Saved data entries
**********

(* ===== verification/KeySignerFacts.v ===== *)
(** * What the signer service releases

    Under the configuration of a deployment, and whatever the interleaving of its
    requests: once the store is in step with the configuration the slot of the key
    does not change any more, and every statement that is released verifies against
    what the store then holds. *)
From Stdlib Require Import ZifyBool.
From S2P Require Import Prelude Json Utf8 Async IndexedDb CryptoBackend KeyLifecycle KeyLifecycleFacts KeyLedger KeyLedgerFacts KeyStores KeyStoreFacts KeySigner.
Set Default Goal Selector "!".
Import Keys Ledger Signer.

(** What WebCrypto promises of Ed25519: signatures have 64 bytes, and a private
    key with one signature that a public key accepts belongs to it. *)
Class SigningLaws (subtle : SubtleCrypto) := {
  signature_bytes : forall privateKey message signature,
    sc_sign subtle privateKey message = inr signature -> bytes_of 64 signature;
  matched_keys : forall publicBytes key privateKey message signature, bytes_of 32 publicBytes ->
    sc_importRaw subtle publicBytes = inr key -> sc_sign subtle privateKey message = inr signature ->
    sc_verify subtle key signature message = inr true -> key_pair subtle publicBytes privateKey;
}.

Lemma hex_bytes_of value n bytes : lowerHexToBytes value n = Some bytes -> bytes_of n bytes.
Proof.
  unfold lowerHexToBytes. destruct (negb _); [done|]. intros [= <-]. split; [by rewrite length_map, length_seq|].
  apply Forall_forall. intros b (i & -> & _)%list_elem_of_fmap. apply N.mod_lt. lia.
Qed.
Lemma signer_verifies subtle publicKey publicBytes privateKey text s :
  lowerHexToBytes publicKey 32 = Some publicBytes -> key_pair subtle publicBytes privateKey ->
  as_signDigest (signerFor subtle publicKey privateKey) text = inr s -> verify subtle publicKey text s = inr true.
Proof.
  intros Ep (_ & key & Ek & Hk) Hs. cbn [as_signDigest signerFor] in Hs.
  destruct (sc_sign subtle privateKey _) as [|sb] eqn:E; cbn [throw_bind] in Hs; [done|].
  injection Hs as <-. apply Hk in E as [[Ls Bs] Ev]. unfold verify. rewrite Ep.
  pose proof (hex_codec_exact sb Bs) as Xs. rewrite Ls in Xs. rewrite Xs, Ek. cbn [throw_bind]. by rewrite Ev.
Qed.
(** A signer that was loaded signs what its public key verifies. *)
Lemma imported_signer_verifies subtle `{SigningLaws subtle} seedHex publicKey material signer :
  importLegacySeed subtle seedHex publicKey = inr (material, signer) ->
  as_publicKey signer = publicKey /\
  forall text s, as_signDigest signer text = inr s -> verify subtle publicKey text s = inr true.
Proof.
  unfold importLegacySeed. intros E. destruct (lowerHexToBytes seedHex 32) as [seed|]; [|done].
  destruct (lowerHexToBytes publicKey 32) as [publicBytes|] eqn:Ep; [|done].
  destruct (sc_importJwk subtle _ _) as [|privateKey]; cbn [throw_bind] in E; [done|].
  destruct (restoreSigningKey subtle _) as [|signer'] eqn:Er; cbn [throw_bind] in E; [done|]. injection E as _ <-.
  unfold restoreSigningKey, throw_if in Er. destruct (_ || _); [done|]. cbv zeta in Er.
  cbn [signingMaterial m_publicKey m_privateKey] in Er.
  destruct (as_signDigest _ challenge) as [|sig] eqn:Es; cbn [throw_bind] in Er; [done|].
  destruct (verify subtle _ challenge sig) as [|b] eqn:Ev; cbn [throw_bind] in Er; [done|]. destruct b; [|done].
  injection Er as <-. split; [done|]. intros text s. apply (signer_verifies subtle publicKey publicBytes privateKey text s Ep).
  cbn [as_signDigest signerFor as_publicKey] in Es, Ev. destruct (sc_sign subtle privateKey _) as [|sb] eqn:Esg; [done|].
  cbn [throw_bind] in Es. injection Es as <-. unfold verify in Ev. rewrite Ep in Ev.
  destruct (lowerHexToBytes (bytesToLowerHex sb) 64) as [sb'|] eqn:Eb; [|done].
  destruct (sc_importRaw subtle publicBytes) as [|key] eqn:Ek; cbn [throw_bind] in Ev; [done|].
  destruct (sc_verify subtle key sb' (utf8_encode challenge)) as [|b] eqn:Evb; [done|]. injection Ev as ->.
  pose proof (signature_bytes _ _ _ Esg) as [Ls Bs]. pose proof (hex_codec_exact sb Bs) as Xs. rewrite Ls, Eb in Xs. injection Xs as ->.
  by eapply matched_keys; [apply (hex_bytes_of publicKey)|..].
Qed.

Definition with_revocation (r : option Z) (key : VerificationKeyRecord) : VerificationKeyRecord :=
  mkKeyRecord (kr_version key) (kr_keyId key) (kr_keyVersion key) (kr_subjectId key) (kr_purpose key) (kr_scopeId key)
    (kr_scheme key) (kr_publicKey key) (kr_validFromMs key) (kr_validUntilMs key) r.
Lemma same_key_revoked left right : sameKeyExceptRevocation left right = true -> with_revocation (kr_revokedAtMs right) left = right.
Proof.
  unfold sameKeyExceptRevocation. intros H. bool_split. rewrite !str_eqb_eq in *. destruct left, right. unfold with_revocation.
  cbn in *. congruence.
Qed.

(** ** The slot of the configuration *)

Section Signer.
Context `{JsHost} (subtle : SubtleCrypto) `{Laws : SubtleLaws subtle} `{SLaws : SigningLaws subtle}.
Context (env : VerificationKeySignerEnv) (configuration : SignerConfiguration).
Hypothesis Hcfg : parseConfiguration env = Some configuration.
Let key := sc_key configuration.
Let k := kr_keyId key.

Definition slot_image (w : SignerObject) : VerificationKeyLifecycleImage := Sql.image k (so_tables w).
Definition slot_revision_of (t : Sql.KeyTables) : Z := zlength (im_events (Sql.image k t)).
Definition imported : throws AsyncAuditSigner :=
  let! generated := importLegacySeed subtle (sc_seedHex configuration) (kr_publicKey key) in inr (snd generated).

(** The store holds the key of the configuration, at its revision. *)
Definition in_step (t : Sql.KeyTables) : Prop :=
  key ∈ im_records (Sql.image k t) /\ slot_revision_of t = sc_lifecycleRevision configuration.
(** Nobody goes past the revision of the configuration. *)
Definition tables_evolve (t t' : Sql.KeyTables) : Prop :=
  ledger_evolves t t' /\ (slot_revision_of t = sc_lifecycleRevision configuration -> Sql.image k t' = Sql.image k t).
Definition signer_ok (w : SignerObject) : Prop :=
  ledger_ok (so_tables w) /\ forall s, so_signer w = Some s -> s = imported.
Definition signer_evolves (w w' : SignerObject) : Prop := tables_evolve (so_tables w) (so_tables w').

#[export] Instance tables_evolve_preorder : PreOrder tables_evolve.
Proof.
  split; [intros t; split; [reflexivity|done]|]. intros t1 t2 t3 [E1 S1] [E2 S2]. split; [by etrans|].
  intros Hr. specialize (S1 Hr). rewrite S2; [done|]. unfold slot_revision_of in *. by rewrite S1.
Qed.
#[export] Instance signer_evolves_preorder : PreOrder signer_evolves.
Proof. split; [intros w; unfold signer_evolves; reflexivity|]. intros w1 w2 w3. unfold signer_evolves. apply transitivity. Qed.
Lemma in_step_later t t' : tables_evolve t t' -> in_step t -> in_step t'.
Proof. intros [_ Hs] [Hin Hr]. unfold in_step, slot_revision_of in *. rewrite (Hs Hr). done. Qed.

(** A command of this deployment leads to the revision of the configuration. *)
Definition commit_result (command : UnsignedVerificationKeyLifecycleCommand) (t0 : Sql.KeyTables)
    (r : VerificationKeyLifecycleMutationResult) (t : Sql.KeyTables) : Prop :=
  match r with
  | Err _ => True
  | Ok _ => slot_revision_of t = sc_lifecycleRevision configuration /\
      exists next ev, planVerificationKeyLifecycleMutation (Sql.image k t0) command = Ok (next, ev) /\
        im_records (Sql.image k t) = next
  end.
Lemma commit_here command t digest t0 t' r :
  ledger_ok t -> is_hex 64 digest = true -> commandKeyId command = k ->
  command_expectedRevision command = sc_lifecycleRevision configuration - 1 -> slot_revision_of t0 = sc_lifecycleRevision configuration - 1 ->
  tables_evolve t0 t -> commit_body command digest t = (t', inr r) ->
  ledger_ok t' /\ tables_evolve t t' /\ commit_result command t0 r t'.
Proof.
  intros Hok Hd Ek Hx H0 [He _] Hb. pose proof (commit_body_ok _ _ _ _ _ Hok Hd Hb) as (Hok' & Hev & _).
  pose proof (commit_body_result _ _ _ _ _ Hok Hd Hb) as Hr. destruct r as [revision|e].
  2: { subst t'. split_and!; [done|reflexivity|done]. }
  destruct Hr as (next & ev & Ep & -> & _ & Esame & _). rewrite Ek in Ep, Esame. cbn [store_image Sql.sql_lifecycle_store] in Ep, Esame.
  pose proof (proj2 Hok k) as S. cbn [store_image Sql.sql_lifecycle_store] in S.
  pose proof (plan_ok _ _ _ _ _ S Ek Ep) as (_ & Hxt & _). rewrite Hx in Hxt.
  assert (Eimg : Sql.image k t = Sql.image k t0).
  { pose proof (ie_same _ _ (He k)) as Hs. cbn [store_image Sql.sql_lifecycle_store] in Hs. apply Hs. unfold slot_revision_of in H0. lia. }
  split_and!; [done| |].
  - split; [done|]. unfold slot_revision_of. lia.
  - split.
    + unfold slot_revision_of. rewrite Esame. cbn [with_event im_events]. unfold zlength in *. rewrite length_app. cbn [length]. lia.
    + exists next, ev. rewrite <- Eimg, Esame. done.
Qed.
Lemma commit_pinned command hash t :
  ledger_ok t -> commandKeyId command = k -> command_expectedRevision command = sc_lifecycleRevision configuration - 1 ->
  slot_revision_of t = sc_lifecycleRevision configuration - 1 ->
  spec ledger_ok tables_evolve (Sql.commit command hash) t (on_return (commit_result command t)).
Proof.
  intros Hok Ek Hx H0. unfold Sql.commit. apply spec_read_bind.
  destruct (planVerificationKeyLifecycleMutation _ _) as [[records e]|r]; [|apply spec_ret; [exact _|done|exact I]].
  apply spec_await_bind; [exact _|done|]. intros t1 Hok1 He. destruct (hash _) as [err|digest]; [exact I|].
  destruct (is_hex 64 digest) eqn:Eh; cbn [negb]; [|apply spec_ret; [exact _|done|exact I]].
  unfold spec, Sql.transactionSync. destruct (committed (commit_body command digest) t1) as [t2 [err|r]] eqn:E; cbn.
  - apply committed_throws in E as ->. split_and!; [done|reflexivity|done].
  - apply (proj1 (committed_ok _ _ _ _)) in E. destruct (commit_here command t1 digest t t2 r) as (H1 & H2 & H3); [done..|].
    by split_and!.
Qed.

Abbreviation sspec := (spec signer_ok signer_evolves).
Lemma tables_spec {A} (m : async Sql.KeyTables A) w (Q : throws A -> Sql.KeyTables -> Prop) :
  signer_ok w -> spec ledger_ok tables_evolve m (so_tables w) Q ->
  sspec (zoom so_tables set_tables m) w (fun r w' => Q r (so_tables w')).
Proof.
  intros Hw Hm. apply (zoom_spec so_tables set_tables ledger_ok tables_evolve); [done|by intros w' []|done| |done|done].
  intros t w' [_ Hs] Ht He. by split; [split|].
Qed.
Lemma committed_at_spec command w : signer_ok w -> (forall now, commandKeyId (command now) = k) ->
  (forall now, command_expectedRevision (command now) = sc_lifecycleRevision configuration - 1) ->
  slot_revision_of (so_tables w) = sc_lifecycleRevision configuration - 1 ->
  (forall now next ev, planVerificationKeyLifecycleMutation (slot_image w) (command now) = Ok (next, ev) -> key ∈ next) ->
  sspec (committed_at subtle command) w (on_return (fun b w' => b = true -> in_step (so_tables w'))).
Proof.
  intros Hw Ek Hx H0 Hin. unfold committed_at. apply spec_read_bind.
  eapply spec_bind; [exact _|apply tables_spec; [done|apply (commit_pinned (command (so_now w)) (hashString subtle) (so_tables w) (proj1 Hw)); auto]| |done].
  intros r w' Hw' _ Hr. apply spec_ret; [exact _|done|]. intros Hb. destruct r as [revision|]; [|done].
  destruct Hr as (Hrev & next & ev & Hp & Hnext). split; [|done]. rewrite Hnext. by eapply Hin.
Qed.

**********

__What is being asked__. Please find all lines of the entries that hold the string "SubtleCrypto" and copy them.

__Written solution__.
Class SigningLaws (subtle : SubtleCrypto) := {
Context `{JsHost} (subtle : SubtleCrypto) `{Laws : SubtleLaws subtle} `{SLaws : SigningLaws subtle}.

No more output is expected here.